Middle school is a nightmare. It’s like prison with homework, or a pitiless social experiment. For three very long years, half-adults with raging hormones and underdeveloped empathy glands prey on their peers, pouncing on any weakness, securing through cruelty their own place in the Darwinian pecking order. You don’t graduate from middle school. You survive it, if you can. Eighth Grade, the directorial debut of comedian Bo Burnham, has been made with a bone-deep and clear-eyed understanding of this unfortunate chapter of adolescence, and just how hard it can be for all but the most adaptive and impossibly popular. But the commiserative insight comes with an accompanying gust of warmth. What makes this coming-of-age film special is that it’s at once harsh and humanist: a perceptive, realistic comedy about tweenage life that’s also rich in compassion, that scarcest of junior-high commodities.
Kayla (Elsie Fisher), the movie’s 13-year-old heroine, is luckier than some. She’s not a target like Dawn Wiener, the tormented pariah of Todd Solondz’s ultimate middle-school horror show, Welcome To The Dollhouse. But she doesn’t seem to have any friends, and her classmates just treat her like she’s invisible. When we first meet Kayla, she’s speaking directly into a camera, stammering out advice to a largely theoretical audience of YouTube followers. Eighth Grade sidesteps the easy irony of the class wallflower handing out social tips, mostly by suggesting that these pep talks are self-directed—a kind of fake-it-until-you-make-it exercise for someone working up the confidence to leave an impression, or at least pick up a few companions, during the waning weeks of middle school.

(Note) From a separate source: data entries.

Lemma step_moves up upb F p p' :
  pp_inv up upb F p → Forall (λ i, i < TOTAL) (stream F) → pp_step tolerant TOTAL p p' →
  ∃ F', pp_inv up upb F' p' ∧ moved up F F' p p'.
Proof.
  intros HI Hlt Hst. pose proof HI as [Ia Ib Iab Iba Iac Ic If Id].
  destruct Hst as [ok s' Hn Hsend|f s' Hpop|f rest Hw Hk| |f s' Hpop|f rest Hw|].
  - destruct (send_moves up upb F p ok s' HI Hn Hsend) as [-> HI']. eexists. split; [exact HI'|].
    exists (if up then [next p] else []). split; [unfold stream; cbn; by rewrite -!app_assoc|]. cbn.
    split; [destruct up; by rewrite ?app_nil_r|]. right. auto.
  - destruct (ep_pop _ _ _ _ _ _ _ _ _ _ Ia Hpop) as (ap & out' & Hout & Hf & He).
    destruct (f_out_a F) as [|i oA] eqn:HoA; [done|]. injection Hout as Hi Hout'. subst ap out'.
    exists (Flow (f_acked F) (f_mail_a F) (f_wire_ba F) (f_out_b F) (f_mail_b F) (f_wire_ab F ++ [i]) oA). split.
    + split; try done; cbn; [rewrite !fmap_app Iab; by rewrite /= /addressed Hf|]. intros Hup. by destruct (Id Hup) as (_ & ?).
    + apply moved_still; [|done..]. unfold stream. cbn. rewrite HoA. by rewrite -!app_assoc.
  - rewrite Hw in Iab. apply fmap_cons_inv in Iab as (i & wA & HwA & Hf & Hrest). injection Hf as Ha Hpay.
    exists (Flow (f_acked F) (f_mail_a F) (f_wire_ba F) (f_out_b F) (f_mail_b F ++ [i]) wA (f_out_a F)). split.
    + split; try done; cbn.
      * rewrite fmap_app /= -Hpay. apply ep_inbound; [done..|]. by rewrite Hpay.
      * intros ->. by rewrite (ep_knows _ _ _ _ _ _ _ _ Ib) in Hk.
      * intros Hup. destruct (Id Hup) as (? & _). congruence.
    + apply moved_still; [|done..]. unfold stream. cbn. rewrite HwA. by rewrite -!app_assoc.
  - destruct (processor_moves up upb F p HI) as (F' & HI' & HF'); [|exists F'; split; [done|]; by apply moved_still].
    unfold stream in Hlt. rewrite !Forall_app in Hlt. apply Hlt.
  - destruct (ep_pop _ _ _ _ _ _ _ _ _ _ Ib Hpop) as (ap & out' & Hout & Hf & He).
    destruct (f_out_b F) as [|i oB] eqn:HoB; [done|]. injection Hout as Hi Hout'. subst ap out'.
    exists (Flow (f_acked F) (f_mail_a F) (f_wire_ba F ++ [i]) oB (f_mail_b F) (f_wire_ab F) (f_out_a F)). split.
    + split; try done; cbn. rewrite !fmap_app Iba. by rewrite /= /addressed Hf.
    + apply moved_still; [|done..]. unfold stream. cbn. rewrite HoB. by rewrite -!app_assoc.
  - rewrite Hw in Iba. apply fmap_cons_inv in Iba as (i & wB & HwB & Hf & Hrest). injection Hf as Ha Hpay.
    exists (Flow (f_acked F) (f_mail_a F ++ [i]) wB (f_out_b F) (f_mail_b F) (f_wire_ab F) (f_out_a F)). split.
    + split; try done; cbn. rewrite fmap_app /= -Hpay. apply ep_inbound; [done..|]. by rewrite Hpay.
    + apply moved_still; [|done..]. unfold stream. cbn. rewrite HwB. by rewrite -!app_assoc.
  - destruct (ingestor_moves up upb F p HI) as (F' & HI' & HF' & Ht & Hnx). exists F'. split; [done|]. by apply moved_still.
Qed.

Lemma loss_moves up upb F p p' :
  pp_inv up upb F p → pp_loss fresh p p' →
  ∃ up' upb' F', pp_inv up' upb' F' p' ∧ stream F' `sublist_of` stream F ∧ taken p' = taken p ∧ next p' = next p.
Proof.
  intros [Ia Ib Iab Iba Iac Ic If Id] Hl. destruct Hl as [|Hk|Hk].
  - exists up, false, (Flow (f_acked F) (f_mail_a F) [] [] [] [] (f_out_a F)). split; [split; try done; naive_solver|].
    split; [|done]. unfold stream. cbn. do 2 (apply sublist_app; [done|]). apply sublist_inserts_l. by do 3 apply sublist_inserts_l.
  - rewrite (ep_knows _ _ _ _ _ _ _ _ Ib) in Hk. subst upb.
    exists false, false, (Flow (f_acked F) (f_mail_a F) (f_wire_ba F) (f_out_b F) (f_mail_b F) [] []). split; [|split; [|done]].
    + split; try done. cbn. eapply ep_drop. eapply (ep_set_peers _ _ _ _ _ false). exact Ia.
    + unfold stream. cbn. do 5 (apply sublist_app; [done|]). apply sublist_nil_l.
  - rewrite (ep_knows _ _ _ _ _ _ _ _ Ia) in Hk. subst up. exists true, true, F. split; [|done].
    split; try done; cbn; [exact (ep_set_peers _ _ _ _ _ true _ _ _ Ia)|exact (ep_set_peers _ _ _ _ _ true _ _ _ Ib)].
Qed.

(** What holds in every state: the numbers counted and those on their way back
    are some of those taken, in order, and these some of those sent. *)
Definition accounted (p : pair) : Prop :=
  ∃ up upb F, pp_inv up upb F p ∧ stream F `sublist_of` taken p ∧ taken p `sublist_of` seq 0 (next p) ∧ next p ≤ TOTAL.

Lemma sublist_seq_lt (l : list nat) n : l `sublist_of` seq 0 n → Forall (λ i, i < n) l.
Proof.
  intros Hs. assert (Forall (λ i, i < n) (seq 0 n)) as Hf.
  { apply list.Forall_forall. intros i Hi%elem_of_seq. lia. }
  revert Hf. induction Hs as [|x l k _ IH|x l k _ IH]; rewrite ?list.Forall_cons; [done|naive_solver..].
Qed.

Lemma moved_accounted up F F' p p' :
  stream F `sublist_of` taken p → taken p `sublist_of` seq 0 (next p) → next p ≤ TOTAL → moved up F F' p p' →
  stream F' `sublist_of` taken p' ∧ taken p' `sublist_of` seq 0 (next p') ∧ next p' ≤ TOTAL.
Proof.
  intros Hs Ht Hn (new & -> & -> & [[-> ->]|(-> & Hlt & ->)]); [by rewrite !app_nil_r|]. rewrite seq_S.
  split; [by apply sublist_app|]. split; [|lia]. apply sublist_app; [done|]. destruct up; [done|apply sublist_nil_l].
Qed.

Lemma reach_accounted p0 p :
  accounted p0 → rtc (λ p p', pp_step tolerant TOTAL p p' ∨ pp_loss fresh p p') p0 p → accounted p.
Proof.
  intros H0 Hr. induction Hr as [|p1 p2 p3 Hst _ IH]; [done|]. apply IH. clear IH.
  destruct H0 as (up & upb & F & HI & Hs & Ht & Hn). destruct Hst as [Hst|Hl].
  - destruct (step_moves up upb F p1 p2 HI) as (F' & HI' & Hm); [|done|].
    + eapply list.Forall_impl; [apply sublist_seq_lt; etrans; [exact Hs|exact Ht]|]. simpl. lia.
    + exists up, upb, F'. split; [done|]. by eapply moved_accounted.
  - destruct (loss_moves up upb F p1 p2 HI Hl) as (up' & upb' & F' & HI' & Hsub & Ht' & Hn').
    exists up', upb', F'. rewrite Ht' Hn'. split_and!; try done. by etrans.
Qed.

(** Without a restart nothing is lost. *)
Lemma reach_complete p0 p :
  (∃ F, pp_inv true true F p0 ∧ stream F = taken p0 ∧ taken p0 = seq 0 (next p0) ∧ next p0 ≤ TOTAL) →
  rtc (pp_step tolerant TOTAL) p0 p →
  ∃ F, pp_inv true true F p ∧ stream F = seq 0 (next p) ∧ taken p = seq 0 (next p) ∧ next p ≤ TOTAL.
Proof.
  intros (F0 & HI0 & Hs0 & Ht0 & Hn0) Hr. rewrite Ht0 in Hs0. revert F0 HI0 Hs0 Ht0 Hn0.
  induction Hr as [p|p1 p2 p3 Hst _ IH]; intros F HI Hs Ht Hn; [by exists F|].
  destruct (step_moves true true F p1 p2 HI) as (F' & HI' & (new & Hs' & Ht' & Hnew)); [|done|].
  { rewrite Hs. apply list.Forall_forall. intros i Hi%elem_of_seq. lia. }
  rewrite Hs in Hs'. rewrite Ht in Ht'.
  destruct Hnew as [[Hnx ->]|(Hnx & Hlt & ->)]; (apply (IH F'); [done|..]); rewrite ?Hs' ?Ht' Hnx ?app_nil_r ?seq_S //.
Qed.

(** Nothing is under way and the mailboxes are empty. *)
Definition at_rest (p : pair) : Prop :=
  pop_out (node_a p) = None ∧ pop_out (node_b p) = None ∧ wire_ab p = [] ∧ wire_ba p = [] ∧
  queues (node_a p) !! qa ≫= get_nowait = None ∧ queues (node_b p) !! qb ≫= get_nowait = None.

Lemma rest_acked up upb F p : pp_inv up upb F p → at_rest p → stream F = f_acked F.
Proof.
  intros [Ia Ib Iab Iba Iac Ic If Id] (Ha & Hb & Hab & Hba & Hqa & Hqb).
  apply (ep_pop_none _ _ _ _ _ _ _ _ Ia), fmap_nil_inv in Ha. apply (ep_pop_none _ _ _ _ _ _ _ _ Ib), fmap_nil_inv in Hb.
  rewrite Hab in Iab. rewrite Hba in Iba. symmetry in Iab, Iba. apply fmap_nil_inv in Iab, Iba.
  destruct (ep_take _ _ _ _ _ _ _ _ Ia) as [[Hma _]|(? & ? & ? & ? & _ & _ & Hg & _)]; [|by rewrite Hqa in Hg].
  destruct (ep_take _ _ _ _ _ _ _ _ Ib) as [[Hmb _]|(? & ? & ? & ? & _ & _ & Hg & _)]; [|by rewrite Hqb in Hg].
  apply fmap_nil_inv in Hma, Hmb. unfold stream. rewrite Ha Hb Iab Iba Hma Hmb !app_nil_r. done.
Qed.

(** The two nodes as their [main]s start them, connected. *)
Definition pp_initial (p : pair) : Prop :=
  pp_inv true true (Flow [] [] [] [] [] [] []) p ∧ next p = 0 ∧ taken p = [].

(** (C31) Acknowledgements.  Whatever the interleaving of sends, frames and
    turns of the two actors, and however often B's process is restarted and
    A connects again: the acknowledgements that A has counted are the doubled
    numbers of some of the tasks that were taken, each at most once and in the
    order they were sent, and [processed_count] is how many they are.  Without
    a restart every send is taken, and once nothing is under way each of them
    has been acknowledged. *)
Theorem acknowledgements p0 p :
  pp_initial p0 →
  (rtc (λ p p', pp_step tolerant TOTAL p p' ∨ pp_loss fresh p p') p0 p →
   ∃ ids, acked p = ack_message <$> ids ∧ count p = length ids ∧
     ids `sublist_of` taken p ∧ taken p `sublist_of` seq 0 (next p) ∧ next p ≤ TOTAL) ∧
  (rtc (pp_step tolerant TOTAL) p0 p →
   taken p = seq 0 (next p) ∧ (at_rest p → acked p = ack_message <$> seq 0 (next p) ∧ count p = next p)).
Proof.
  intros (HI & Hn & Ht). split; intros Hr.
  - destruct (reach_accounted p0 p) as (up & upb & F & HI' & Hs & Htk & Hnx); [|done|].
    { eexists true, true, _. split; [exact HI|]. rewrite Hn Ht. split_and!; [done..|lia]. }
    exists (f_acked F). pose proof HI' as [_ _ _ _ Iac Ic _ _]. split; [done|].
    split; [by rewrite Ic Iac length_fmap|]. split; [|done]. etrans; [|exact Hs]. unfold stream. by apply sublist_inserts_r.
  - destruct (reach_complete p0 p) as (F & HI' & Hs & Htk & Hnx); [|done|].
    { eexists. split; [exact HI|]. rewrite Hn Ht. split_and!; [done..|lia]. }
    split; [done|]. intros Hrest. pose proof (rest_acked _ _ _ _ HI' Hrest) as Hac. pose proof HI' as [_ _ _ _ Iac Ic _ _].
    rewrite Iac Ic Iac length_fmap -Hac Hs length_seq. done.
Qed.

End ping_pong.

(** ** A run *)

#[local] Instance pp_codec : PayloadCodec := lapinbeam_codec demo_env.

Definition pp_a : string := "node_a@h:1".
Definition pp_b : string := "node_b@h:2".
Definition no_floats (f : pyfloat) : pyfloat := f.

Definition pp_fresh : st := exec (node_b_main (Bound pp_b) (λ _ _, None)) (Node_init pp_b None).
Definition pp_pair : pair :=
  Pair (set_peers {[pp_b]} (exec (node_a_main (Bound pp_a) (λ _ _, None)) (Node_init pp_a None)))
       (set_peers {[pp_a]} pp_fresh) 0 0 [] [] [] [].

Lemma pp_pair_initial : pp_initial pp_a pp_b 1 1 pp_pair.
Proof.
  split; [|done]. split; try done.
  - split; [|reflexivity|by exists []]. eexists. by split_and!.
  - split; [|reflexivity|by exists []]. eexists. by split_and!.
Qed.

(** One task, from the send to the count. *)
Definition pp_sent : pair :=
  pp_pair <| node_a := exec (send_task pp_b false 0) (node_a pp_pair) |> <| next ::= S |>
          <| taken ::= λ l, if true then l ++ [next pp_pair] else l |>.
Definition out_of (s : st) : frame * st := default (Frame "" "" PNone None None 0, s) (pop_out s).
Definition pp_on_wire : pair :=
  pp_sent <| node_a := (out_of (node_a pp_sent)).2 |> <| wire_ab ::= λ l, l ++ [(out_of (node_a pp_sent)).1] |>.
Definition pp_arrived : pair :=
  pp_on_wire <| wire_ab := [] |> <| node_b := exec (inbound pp_a (out_of (node_a pp_sent)).1) (node_b pp_on_wire) |>.
Definition pp_processed : pair :=
  pp_arrived <| node_b := exec (stage_turn "processor" (processor_receive no_floats pp_a)) (node_b pp_arrived) |>.
Definition pp_answered : pair :=
  pp_processed <| node_b := (out_of (node_b pp_processed)).2 |> <| wire_ba ::= λ l, l ++ [(out_of (node_b pp_processed)).1] |>.
Definition pp_returned : pair :=
  pp_answered <| wire_ba := [] |> <| node_a := exec (inbound pp_b (out_of (node_b pp_processed)).1) (node_a pp_answered) |>.
Definition pp_counted : pair := ingestor_turn pp_returned.

Lemma pp_send_step : pp_step no_floats pp_a pp_b false 1 pp_pair pp_sent.
Proof. apply pp_send; [exact (le_n 1)|vm_compute; reflexivity]. Qed.

Lemma out_of_pop s : is_Some (pop_out s) → pop_out s = Some ((out_of s).1, (out_of s).2).
Proof. intros [[f s'] Hp]. unfold out_of. by rewrite Hp. Qed.

Lemma pp_wire_step : pp_step no_floats pp_a pp_b false 1 pp_sent pp_on_wire.
Proof. apply pp_transmit_a, out_of_pop. vm_compute. by eexists. Qed.

Lemma pp_arrive_step : pp_step no_floats pp_a pp_b false 1 pp_on_wire pp_arrived.
Proof. apply pp_deliver_b; vm_compute; reflexivity. Qed.

Lemma pp_answer_step : pp_step no_floats pp_a pp_b false 1 pp_processed pp_answered.
Proof. apply pp_transmit_b, out_of_pop. vm_compute. by eexists. Qed.

Lemma pp_return_step : pp_step no_floats pp_a pp_b false 1 pp_answered pp_returned.
Proof. apply pp_deliver_a; vm_compute; reflexivity. Qed.

Lemma pp_run : rtc (pp_step no_floats pp_a pp_b false 1) pp_pair pp_counted.
Proof.
  eapply rtc_l; [exact pp_send_step|]. eapply rtc_l; [exact pp_wire_step|]. eapply rtc_l; [exact pp_arrive_step|].
  eapply rtc_l; [exact (pp_processor _ _ _ _ _ pp_arrived)|].
  eapply rtc_l; [exact pp_answer_step|]. eapply rtc_l; [exact pp_return_step|].
  apply rtc_once. exact (pp_ingestor _ _ _ _ _ pp_returned).
Qed.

The videos turn out to be the movie’s most schematic choice, providing on-the-nose commentary, i.e., Kayla talking about “putting herself out there” right before attending the social minefield of a pool party she was invited to at basically parental gunpoint. But they may be the most personal choice, too, given that Burnham, who also wrote Eighth Grade’s screenplay, got his start telling jokes and playing songs in front of a webcam. It’s perhaps not surprising that a one-time YouTube star would understand the fundamental ways that technology has touched the teenage experience—how teens now fight to be seen not just in the classroom but also in the arenas of Instagram and Twitter. Far from a kids-these-days screed, Eighth Grade presents screen addiction as simply a reality, not a problem.
Burnham’s perspective feels more like the opposite of generational condescension: For as much time as they spend with their faces planted in smartphones, Kayla and her shark-eyed classmates aren’t really very different from suburban American youth of any era—a point debated, during one of the movie’s cleverest moments, by a group of older teens at a mall food court, going on about how different kids just a few years their junior are because they got Snapchat earlier. Eighth Grade finds something closer to an analog absurdism in the shared ordeal of middle school. Its jokes are at the expense of timeless targets: clueless teachers making lame attempts to connect to their students; the sanctioned stereotyping of class superlatives (Kayla, to her horror, wins “Most Quiet”); the single-track mind of our heroine’s perennially bored and horny cool-kid crush (Luke Prael). On the other hand, a scene of students yawning through a safety presentation on what to do during a school shooting demonstrates that things aren’t exactly as they used to be.
Kayla, who suffers from sometimes-crippling social anxiety, fumbles sincerely through every conversation, which makes for some exquisite cringe comedy. (The aforementioned pool party is a high point of potential faux pas.) But the film’s gauntlet of vulnerability—the agony and the ecstasy of, yes, “putting herself out there”—never teeters into Solondizian mean-spiritedness. Its too anchored to the sweet, radiant desire of its lead performance. Fisher, who’s probably best known for voicing the unicorn-loving Agnes in the Despicable Me movies, conducts a funny and heartbreaking symphony of insecurity, without letting awkwardness define her character. Like Saoirse Ronan in Lady Bird, last year’s kindred spirit of teen-movie truthfulness, Fisher finds multiple dimensions in the growing pains of girlhood; her emotional pendulum swings from discomfort to nervous joy to a very adolescent impatience.
Speaking of the latter, some of the film’s funniest, most poignant moments are between Kayla and her endlessly supportive single dad, Mark (a wonderfully, profoundly uncool Josh Hamilton). In a way, Burnham takes his cues from this proud parent, who wants nothing more than his daughter, and everyone else, to see her the way he does. Eighth Grade puts Kayla through a lot, through plenty of middle school’s commonplace terrors, including a humiliating backseat encounter guaranteed to drum up some bad memories of early pubescence and make more than a few parents squirm in their seats. But the film also shows us who Kayla really is—the very qualities, like brightness and kindness, that put her behind in the zero-sum popularity contest of middle school. Can she make it out of these hellish few years with what’s good still intact? The best thing about eighth grade is that it ends. So does Eighth Grade, but after just an hour and a half of its charms, you may wish it didn’t.